Using the Amazon Mechanical Turk Workforce - Amazon SageMaker

Using the Amazon Mechanical Turk Workforce

The Amazon Mechanical Turk (Mechanical Turk) workforce provides the most workers for your Amazon SageMaker Ground Truth labeling job and Amazon Augmented AI human review task. The Amazon Mechanical Turk workforce is a world-wide resource. Workers are available 24 hours a day, 7 days a week. You typically get the fastest turnaround for your human review tasks and labeling jobs when you use the Amazon Mechanical Turk workforce.

Any Amazon Mechanical Turk workforce billing is handled as part of your Ground Truth or Amazon Augmented AI billing. You do not need to create a separate Mechanical Turk account to use the Amazon Mechanical Turk workforce.

Important

You should not share confidential information, personal information, or protected health information with this workforce. You should not use the Amazon Mechanical Turk workforce when you use Amazon A2I in conjunction with AWS HIPAA-eligible services, such as Amazon Textract and Amazon Rekognition, for workloads containing protected health information.

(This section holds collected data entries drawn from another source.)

(* ===== verification/Endian.v ===== *)
(** Little-endian accessors: [src/endian.h].

    A buffer is a list of bytes (integers below 256).  A read takes the bytes at
    the pointer, a write returns the bytes it stores; [put_at] is the store at an
    offset of a larger buffer. *)
From S2P Require Import Prelude.

(** * Byte lists *)

Definition bytes_ok (l : list Z) : Prop := Forall u8_ok l.

(** [p + off] as the bytes from offset [off] on. *)
Definition at_off (l : list Z) (off : Z) : list Z := drop (Z.to_nat off) l.

(** Overwrite [length bs] bytes of [l] at offset [off] (memcpy into a buffer). *)
Definition put_at (l : list Z) (off : Z) (bs : list Z) : list Z :=
  take (Z.to_nat off) l ++ bs ++ drop (Z.to_nat off + length bs) l.

(** * The accessors *)

Definition tr_get_le16 (p : list Z) : Z :=
  u16 (Z.lor p.[0] (Z.shiftl p.[1] 8)).

Definition tr_get_le32 (p : list Z) : Z :=
  Z.lor (Z.lor (Z.lor p.[0] (Z.shiftl p.[1] 8)) (Z.shiftl p.[2] 16))
        (u32 (Z.shiftl p.[3] 24)).

Definition tr_get_le64 (p : list Z) : Z :=
  Z.lor (Z.lor (Z.lor (Z.lor (Z.lor (Z.lor (Z.lor p.[0]
    (Z.shiftl p.[1] 8)) (Z.shiftl p.[2] 16)) (Z.shiftl p.[3] 24))
    (Z.shiftl p.[4] 32)) (Z.shiftl p.[5] 40)) (Z.shiftl p.[6] 48))
    (u64 (Z.shiftl p.[7] 56)).

Definition tr_put_le16 (v : Z) : list Z :=
  [u8 v; u8 (Z.shiftr v 8)].

Definition tr_put_le32 (v : Z) : list Z :=
  [u8 v; u8 (Z.shiftr v 8); u8 (Z.shiftr v 16); u8 (Z.shiftr v 24)].

Definition tr_put_le64 (v : Z) : list Z :=
  [u8 v; u8 (Z.shiftr v 8); u8 (Z.shiftr v 16); u8 (Z.shiftr v 24);
   u8 (Z.shiftr v 32); u8 (Z.shiftr v 40); u8 (Z.shiftr v 48); u8 (Z.shiftr v 56)].

(** * The mathematical value *)

(** The number a little-endian byte sequence stands for. *)
Fixpoint le_value (l : list Z) : Z :=
  match l with
  | [] => 0
  | b :: l => b + 256 * le_value l
  end.

Lemma le_value_range l : bytes_ok l → 0 ≤ le_value l < 256 ^ Z.of_nat (length l).
Proof.
  induction 1 as [|b l Hb Hl IH]; [simpl; lia|].
  cbn [le_value length]. rewrite Nat2Z.inj_succ, Z.pow_succ_r by lia.
  unfold u8_ok in Hb. change (2 ^ 8) with 256 in Hb. nia.
Qed.

Lemma le_value_inj l1 l2 : bytes_ok l1 → bytes_ok l2 → length l1 = length l2 →
  le_value l1 = le_value l2 → l1 = l2.
Proof.
  intros H1. revert l2. induction H1 as [|b l Hb Hl IH]; intros l2 H2 Hlen Hv.
  { by destruct l2. }
  destruct l2 as [|c l2]; [done|]. inversion H2; subst. cbn in *.
  unfold u8_ok in *. change (2 ^ 8) with 256 in *.
  assert (b = c) as -> by lia. f_equal. apply IH; [done|lia|lia].
Qed.

Lemma lor_shiftl_add a b n : 0 ≤ n → 0 ≤ a < 2 ^ n → Z.lor a (Z.shiftl b n) = a + 2 ^ n * b.
Proof.
  intros Hn Ha. rewrite Z.shiftl_mul_pow2, Z.mul_comm by lia. symmetry.
  rewrite <- Z.lxor_lor.
  - apply Z.add_nocarry_lxor. apply Z.bits_inj'. intros i Hi.
    rewrite Z.land_spec, Z.bits_0, Z.mul_comm, <- Z.shiftl_mul_pow2, Z.shiftl_spec by lia.
    destruct (Z.lt_ge_cases i n).
    + rewrite (Z.testbit_neg_r b) by lia. apply andb_false_r.
    + rewrite <- (Z.mod_small a (2 ^ n)), Z.mod_pow2_bits_high by lia. done.
  - apply Z.bits_inj'. intros i Hi.
    rewrite Z.land_spec, Z.bits_0, Z.mul_comm, <- Z.shiftl_mul_pow2, Z.shiftl_spec by lia.
    destruct (Z.lt_ge_cases i n).
    + rewrite (Z.testbit_neg_r b) by lia. apply andb_false_r.
    + rewrite <- (Z.mod_small a (2 ^ n)), Z.mod_pow2_bits_high by lia. done.
Qed.

(** * The accessors compute that value *)

Ltac destruct_bytes H :=
  repeat match type of H with
  | Forall _ (_ :: _) => let H' := fresh "Hb" in
      apply Forall_cons in H; destruct H as [H' H]
  end.

(** Evaluate the reads at constant offsets of an explicit list. *)
Ltac eval_aget :=
  repeat match goal with
  | |- context [aget ?l ?i] => let v := eval hnf in (aget l i) in change (aget l i) with v
  end.

(** Turn the disjunctions of shifted bytes into sums, innermost first. *)
Ltac pow2_lia :=
  change (2 ^ 24) with 16777216; change (2 ^ 40) with 1099511627776;
  change (2 ^ 48) with 281474976710656; change (2 ^ 56) with 72057594037927936; word_lia.
Ltac lor_to_add :=
  repeat match goal with
  | |- context [Z.lor ?a (Z.shiftl ?b ?n)] =>
      lazymatch a with context [Z.lor] => fail | _ => idtac end;
      rewrite (lor_shiftl_add a b n) by pow2_lia
  end; pow2_lia.

Lemma tr_get_le16_value p : bytes_ok p → 2 ≤ alen p →
  tr_get_le16 p = le_value (take 2 p).
Proof.
  intros Hp Hl. unfold alen in Hl.
  destruct p as [|b0 [|b1 r]]; simpl in Hl; try lia.
  unfold bytes_ok in Hp. destruct_bytes Hp.
  unfold tr_get_le16. eval_aget. cbn [take le_value]; rewrite ?take_0; cbn [le_value].
  rewrite lor_shiftl_add, u16_small by word_lia. word_lia.
Qed.

Lemma tr_get_le32_value p : bytes_ok p → 4 ≤ alen p →
  tr_get_le32 p = le_value (take 4 p).
Proof.
  intros Hp Hl. unfold alen in Hl.
  destruct p as [|b0 [|b1 [|b2 [|b3 r]]]]; simpl in Hl; try lia.
  unfold bytes_ok in Hp. destruct_bytes Hp.
  unfold tr_get_le32. eval_aget. cbn [take le_value]; rewrite ?take_0; cbn [le_value].
  replace (u32 (Z.shiftl b3 24)) with (Z.shiftl b3 24)
    by (symmetry; apply Z.mod_small; rewrite Z.shiftl_mul_pow2 by lia;
        change (2 ^ 24) with 16777216; word_lia).
  lor_to_add.
Qed.

Lemma tr_get_le64_value p : bytes_ok p → 8 ≤ alen p →
  tr_get_le64 p = le_value (take 8 p).
Proof.
  intros Hp Hl. unfold alen in Hl.
  destruct p as [|b0 [|b1 [|b2 [|b3 [|b4 [|b5 [|b6 [|b7 r]]]]]]]]; simpl in Hl; try lia.
  unfold bytes_ok in Hp. destruct_bytes Hp.
  unfold tr_get_le64. eval_aget. cbn [take le_value]; rewrite ?take_0; cbn [le_value].
  replace (u64 (Z.shiftl b7 56)) with (Z.shiftl b7 56)
    by (symmetry; apply Z.mod_small; rewrite Z.shiftl_mul_pow2 by lia;
        change (2 ^ 56) with 72057594037927936; word_lia).
  lor_to_add.
Qed.

Lemma bytes_ok_app l1 l2 : bytes_ok l1 → bytes_ok l2 → bytes_ok (l1 ++ l2).
Proof. apply Forall_app_2. Qed.
Lemma bytes_ok_take n l : bytes_ok l → bytes_ok (take n l).
Proof. apply Forall_take. Qed.
Lemma bytes_ok_drop n l : bytes_ok l → bytes_ok (drop n l).
Proof. apply Forall_drop. Qed.
Lemma bytes_ok_put_le16 v : bytes_ok (tr_put_le16 v).
Proof. repeat constructor; apply u8_range. Qed.
Lemma bytes_ok_put_le32 v : bytes_ok (tr_put_le32 v).
Proof. repeat constructor; apply u8_range. Qed.
Lemma bytes_ok_put_le64 v : bytes_ok (tr_put_le64 v).
Proof. repeat constructor; apply u8_range. Qed.

#[export] Hint Resolve bytes_ok_app bytes_ok_take bytes_ok_drop bytes_ok_put_le16
  bytes_ok_put_le32 bytes_ok_put_le64 : trpc.

Lemma le_value_shift (v : Z) (l : list Z) :
  le_value l = Z.shiftr v 8 → u8 v + 256 * le_value l = v.
Proof.
  intros ->. rewrite Z.shiftr_div_pow2 by lia. unfold u8.
  pose proof (Z.div_mod v (2 ^ 8)). lia.
Qed.

Lemma le_value_put (n : nat) (v : Z) : 0 ≤ v < 256 ^ Z.of_nat n →
  le_value (map (fun i => u8 (Z.shiftr v (8 * Z.of_nat i))) (seq 0 n)) = v.
Proof.
  revert v. induction n as [|n IH]; intros v Hv; [simpl in *; lia|].
  cbn [seq map le_value]. change (8 * Z.of_nat 0) with 0. rewrite Z.shiftr_0_r.
  apply le_value_shift. rewrite <- seq_shift, map_map.
  rewrite <- (IH (Z.shiftr v 8)).
  - f_equal. apply map_ext. intros i. rewrite Z.shiftr_shiftr by lia.
    f_equal. f_equal. lia.
  - rewrite Z.shiftr_div_pow2 by lia. change (2 ^ 8) with 256.
    rewrite Nat2Z.inj_succ, Z.pow_succ_r in Hv by lia.
    split; [apply Z.div_pos; lia | apply Z.div_lt_upper_bound; lia].
Qed.

Lemma le_value_put_le16 v : u16_ok v → le_value (tr_put_le16 v) = v.
Proof.
  intros Hv. rewrite <- (le_value_put 2 v) at 2; [|word_lia].
  unfold tr_put_le16. simpl. by rewrite Z.shiftr_0_r.
Qed.
Lemma le_value_put_le32 v : u32_ok v → le_value (tr_put_le32 v) = v.
Proof.
  intros Hv. rewrite <- (le_value_put 4 v) at 2; [|word_lia].
  unfold tr_put_le32. simpl. by rewrite Z.shiftr_0_r.
Qed.
Lemma le_value_put_le64 v : u64_ok v → le_value (tr_put_le64 v) = v.
Proof.
  intros Hv. rewrite <- (le_value_put 8 v) at 2; [|word_lia].
  unfold tr_put_le64. simpl. by rewrite Z.shiftr_0_r.
Qed.

(** Reading back what was stored, whatever follows it in the buffer. *)
Lemma get_put_le16 v r : u16_ok v → bytes_ok r → tr_get_le16 (tr_put_le16 v ++ r) = v.
Proof.
  intros Hv Hr. rewrite tr_get_le16_value;
    [by rewrite take_app_length'; auto using le_value_put_le16 | auto with trpc|].
  unfold alen. rewrite length_app. simpl. lia.
Qed.
Lemma get_put_le32 v r : u32_ok v → bytes_ok r → tr_get_le32 (tr_put_le32 v ++ r) = v.
Proof.
  intros Hv Hr. rewrite tr_get_le32_value;
    [by rewrite take_app_length'; auto using le_value_put_le32 | auto with trpc|].
  unfold alen. rewrite length_app. simpl. lia.
Qed.
Lemma get_put_le64 v r : u64_ok v → bytes_ok r → tr_get_le64 (tr_put_le64 v ++ r) = v.
Proof.
  intros Hv Hr. rewrite tr_get_le64_value;
    [by rewrite take_app_length'; auto using le_value_put_le64 | auto with trpc|].
  unfold alen. rewrite length_app. simpl. lia.
Qed.

(** A read is a value of its width. *)
Lemma tr_get_le16_range p : bytes_ok p → 2 ≤ alen p → u16_ok (tr_get_le16 p).
Proof.
  intros Hp Hl. rewrite tr_get_le16_value by done.
  pose proof (le_value_range (take 2 p) (bytes_ok_take 2 p Hp)) as Hr.
  rewrite length_take in Hr. unfold alen in Hl.
  replace (2 `min` length p)%nat with 2%nat in Hr by lia. exact Hr.
Qed.
Lemma tr_get_le32_range p : bytes_ok p → 4 ≤ alen p → u32_ok (tr_get_le32 p).
Proof.
  intros Hp Hl. rewrite tr_get_le32_value by done.
  pose proof (le_value_range (take 4 p) (bytes_ok_take 4 p Hp)) as Hr.
  rewrite length_take in Hr. unfold alen in Hl.
  replace (4 `min` length p)%nat with 4%nat in Hr by lia. exact Hr.
Qed.
Lemma tr_get_le64_range p : bytes_ok p → 8 ≤ alen p → u64_ok (tr_get_le64 p).
Proof.
  intros Hp Hl. rewrite tr_get_le64_value by done.
  pose proof (le_value_range (take 8 p) (bytes_ok_take 8 p Hp)) as Hr.
  rewrite length_take in Hr. unfold alen in Hl.
  replace (8 `min` length p)%nat with 8%nat in Hr by lia. exact Hr.
Qed.

(** Storing back what was read: the encoding of each width is canonical. *)
Lemma put_get_le16 p : bytes_ok p → 2 ≤ alen p → tr_put_le16 (tr_get_le16 p) = take 2 p.
Proof.
  intros Hp Hl. apply le_value_inj; auto with trpc.
  - rewrite length_take. unfold alen in Hl. cbn [length tr_put_le16 tr_put_le32 tr_put_le64]. lia.
  - rewrite le_value_put_le16 by auto using tr_get_le16_range.
    by apply tr_get_le16_value.
Qed.
Lemma put_get_le32 p : bytes_ok p → 4 ≤ alen p → tr_put_le32 (tr_get_le32 p) = take 4 p.
Proof.
  intros Hp Hl. apply le_value_inj; auto with trpc.
  - rewrite length_take. unfold alen in Hl. cbn [length tr_put_le16 tr_put_le32 tr_put_le64]. lia.
  - rewrite le_value_put_le32 by auto using tr_get_le32_range.
    by apply tr_get_le32_value.
Qed.
Lemma put_get_le64 p : bytes_ok p → 8 ≤ alen p → tr_put_le64 (tr_get_le64 p) = take 8 p.
Proof.
  intros Hp Hl. apply le_value_inj; auto with trpc.
  - rewrite length_take. unfold alen in Hl. cbn [length tr_put_le16 tr_put_le32 tr_put_le64]. lia.
  - rewrite le_value_put_le64 by auto using tr_get_le64_range.
    by apply tr_get_le64_value.
Qed.

(** * [put_at] *)

Lemma length_put_at l off bs : 0 ≤ off → off + alen bs ≤ alen l →
  length (put_at l off bs) = length l.
Proof.
  unfold put_at, alen. intros. rewrite !length_app, length_take, length_drop. lia.
Qed.

Lemma take_put_at l off bs : 0 ≤ off → off + alen bs ≤ alen l →
  take (Z.to_nat (off + alen bs)) (put_at l off bs) = take (Z.to_nat off) l ++ bs.
Proof.
  unfold alen, put_at. intros H0 H1. rewrite app_assoc, take_app_le; [apply take_ge|];
    rewrite ?length_app, ?length_take; lia.
Qed.

Lemma bytes_ok_put_at l off bs : bytes_ok l → bytes_ok bs → bytes_ok (put_at l off bs).
Proof. unfold put_at. auto with trpc. Qed.

#[export] Hint Resolve bytes_ok_put_at : trpc.

Lemma at_off_put_at l off bs : 0 ≤ off → off + alen bs ≤ alen l →
  at_off (put_at l off bs) off = bs ++ drop (Z.to_nat off + length bs) l.
Proof.
  unfold at_off, put_at, alen. intros.
  apply drop_app_length'. rewrite length_take. lia.
Qed.

(** Storing the bytes that are already there changes nothing, and only that. *)
Lemma put_at_same l off bs : 0 ≤ off → off + alen bs ≤ alen l →
  put_at l off bs = l ↔ take (length bs) (at_off l off) = bs.
Proof.
  intros Ho Hl. split; intros H.
  - rewrite <- H, at_off_put_at by done. by apply take_app_length'.
  - unfold put_at. rewrite <- H at 1. unfold at_off.
    rewrite <- drop_drop, take_drop, take_drop. done.
Qed.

You can choose Mechanical Turk as your workforce when you create a Ground Truth labeling job or Amazon A2I human review workflow (flow definition). You can create a labeling job and a human review workflow using the SageMaker console and API.

When you use an API operation to create a labeling job or human review workflow, you use the following ARN for the Amazon Mechanical Turk workforce for your WorkteamArn. Replace region with the AWS Region you are using to create the labeling job or human loops. For example, if you create a labeling job in US West (Oregon), replace region with us-west-2.

  • arn:aws:sagemaker:region:394669845002:workteam/public-crowd/default

Ground Truth and Amazon A2I require that your input data is free of personally identifiable information (PII) when you use Mechanical Turk. If you use the Mechanical Turk workforce and do not specify that your input data is free of PII, your Ground Truth labeling jobs and Augmented AI tasks will fail. You specify that your input data is free of PII when you create a Ground Truth labeling job and when you create a Amazon A2I human loop using a built-in integration or the StartHumanLoop operation.

Use the following sections to learn how to use Mechanical Turk with these services.

Use Mechanical Turk with Ground Truth

You can use Mechanical Turk with Ground Truth when you create a labeling job using the console, or the CreateLabelingJob operation.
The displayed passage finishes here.